§ Work request: Would you give the entries below again, precisely as they are written?

--- Data for this exercise ---

Lemma irq_read_u64 d r off w v :
  irq_wf d -> router_inv r -> irq_controller_read d r off w = Some v -> is_u64 v.
Proof.
  intros [Hsel Hd] [Hb _]. pose proof (fun l => route_in_range r l Hb) as Hroute.
  destruct Hb as ((? & Hmax) & _ & _ & ? & ? & ? & _). unfold SIZE_MAX, UINT64_MAX in Hmax.
  unfold irq_controller_read, interrupt_router_get_route.
  specialize (Hroute (wrap32 (selected_line d))).
  repeat match goal with |- (if ?b then _ else _) = _ -> _ => destruct b end;
    intros [= <-].
  all: first [assumption | unfold is_u64; line_lia | by vm_compute].
Qed.

Section irq_on_bus.
Context {D : Type} {DI : DevInv D} {IS : IrqSlot D} {IL : IrqSlotLaws D}.

#[export] Instance irq_controller_laws : DeviceLaws (irq_controller_device_as_bus_device (D:=D)).
Proof.
  split; [..|done|].
  - intros f w off width [= <-] (Hr & Hq & Hd) Hoff. split; [done|]. intros v. simpl.
    destruct (w_router w) as [r|]; [|done].
    apply irq_read_u64; [by apply irq_slot_wf|by apply Hq].
  - intros f w off width v [= <-] _ Hoff Hv Hw. pose proof Hw as (Hr & Hq & Hd).
    destruct (w_router w) as [r|] eqn:Ew; [|done].
    pose proof (irq_write_router (get_irq (w_dev w)) r off width v (irq_slot_wf _ Hd) Hv
      (Hq r eq_refl)) as [? ?].
    destruct (irq_controller_write _ _ _ _ _) as [ok [d r']]. simpl in *.
    split; [|done]. split_and!; [done|by intros ? [= <-]|by apply irq_slot_put].
  - intros f w [= <-] Hw. pose proof Hw as (Hr & Hq & Hd).
    destruct (w_router w) as [r|] eqn:Ew; [|done].
    split; [|done]. split_and!; simpl; [done| |].
    + intros ? [= <-]. by apply router_reset_inv, Hq.
    + apply irq_slot_put; [done|]. by vm_compute.
Qed.
End irq_on_bus.

(** * Properties *)

(** A write to the programmable IRQ controller keeps the router's
    invariant; a refused write changes nothing, and an accepted write whose
    RESULT register is not SUCCESS leaves the router as it was. *)
Theorem irq_write_reports d r off w v :
  irq_wf d -> is_u64 v -> router_inv r ->
  let '(ok, (d', r')) := irq_controller_write d r off w v in
  router_inv r' /\ irq_wf d' /\
  (ok = false -> d' = d /\ r' = r) /\
  (ok = true -> last_result d' <> IRQ_CONTROLLER_RESULT_SUCCESS -> r' = r).
Proof.
  intros Hd Hv Hr. pose proof (irq_write_router d r off w v Hd Hv Hr) as [H1 H2].
  pose proof (irq_write_cases d r off w v Hd Hv) as H.
  assert ((irq_controller_write d r off w v).1 = false ->
    (irq_controller_write d r off w v).2 = (d, r)) as Hfalse.
  { unfold irq_controller_write.
    repeat match goal with |- (if ?b then _ else _).1 = _ -> _ => destruct b; [done|] end.
    done. }
  destruct (irq_controller_write d r off w v) as [ok [d' r']]. cbn [fst snd] in *.
  split_and!; [done..| |].
  - intros E. by injection (Hfalse E) as -> ->.
  - intros _ Hne. destruct H as [_ [H|(_ & _ & _ & [H|H])]]; congruence.
Qed.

---

§ Answer area:
Lemma irq_read_u64 d r off w v :
  irq_wf d -> router_inv r -> irq_controller_read d r off w = Some v -> is_u64 v.
Proof.
  intros [Hsel Hd] [Hb _]. pose proof (fun l => route_in_range r l Hb) as Hroute.
  destruct Hb as ((? & Hmax) & _ & _ & ? & ? & ? & _). unfold SIZE_MAX, UINT64_MAX in Hmax.
  unfold irq_controller_read, interrupt_router_get_route.
  specialize (Hroute (wrap32 (selected_line d))).
  repeat match goal with |- (if ?b then _ else _) = _ -> _ => destruct b end;
    intros [= <-].
  all: first [assumption | unfold is_u64; line_lia | by vm_compute].
Qed.

Section irq_on_bus.
Context {D : Type} {DI : DevInv D} {IS : IrqSlot D} {IL : IrqSlotLaws D}.

#[export] Instance irq_controller_laws : DeviceLaws (irq_controller_device_as_bus_device (D:=D)).
Proof.
  split; [..|done|].
  - intros f w off width [= <-] (Hr & Hq & Hd) Hoff. split; [done|]. intros v. simpl.
    destruct (w_router w) as [r|]; [|done].
    apply irq_read_u64; [by apply irq_slot_wf|by apply Hq].
  - intros f w off width v [= <-] _ Hoff Hv Hw. pose proof Hw as (Hr & Hq & Hd).
    destruct (w_router w) as [r|] eqn:Ew; [|done].
    pose proof (irq_write_router (get_irq (w_dev w)) r off width v (irq_slot_wf _ Hd) Hv
      (Hq r eq_refl)) as [? ?].
    destruct (irq_controller_write _ _ _ _ _) as [ok [d r']]. simpl in *.
    split; [|done]. split_and!; [done|by intros ? [= <-]|by apply irq_slot_put].
  - intros f w [= <-] Hw. pose proof Hw as (Hr & Hq & Hd).
    destruct (w_router w) as [r|] eqn:Ew; [|done].
    split; [|done]. split_and!; simpl; [done| |].
    + intros ? [= <-]. by apply router_reset_inv, Hq.
    + apply irq_slot_put; [done|]. by vm_compute.
Qed.
End irq_on_bus.

(** * Properties *)

(** A write to the programmable IRQ controller keeps the router's
    invariant; a refused write changes nothing, and an accepted write whose
    RESULT register is not SUCCESS leaves the router as it was. *)
Theorem irq_write_reports d r off w v :
  irq_wf d -> is_u64 v -> router_inv r ->
  let '(ok, (d', r')) := irq_controller_write d r off w v in
  router_inv r' /\ irq_wf d' /\
  (ok = false -> d' = d /\ r' = r) /\
  (ok = true -> last_result d' <> IRQ_CONTROLLER_RESULT_SUCCESS -> r' = r).
Proof.
  intros Hd Hv Hr. pose proof (irq_write_router d r off w v Hd Hv Hr) as [H1 H2].
  pose proof (irq_write_cases d r off w v Hd Hv) as H.
  assert ((irq_controller_write d r off w v).1 = false ->
    (irq_controller_write d r off w v).2 = (d, r)) as Hfalse.
  { unfold irq_controller_write.
    repeat match goal with |- (if ?b then _ else _).1 = _ -> _ => destruct b; [done|] end.
    done. }
  destruct (irq_controller_write d r off w v) as [ok [d' r']]. cbn [fst snd] in *.
  split_and!; [done..| |].
  - intros E. by injection (Hfalse E) as -> ->.
  - intros _ Hne. destruct H as [_ [H|(_ & _ & _ & [H|H])]]; congruence.
Qed.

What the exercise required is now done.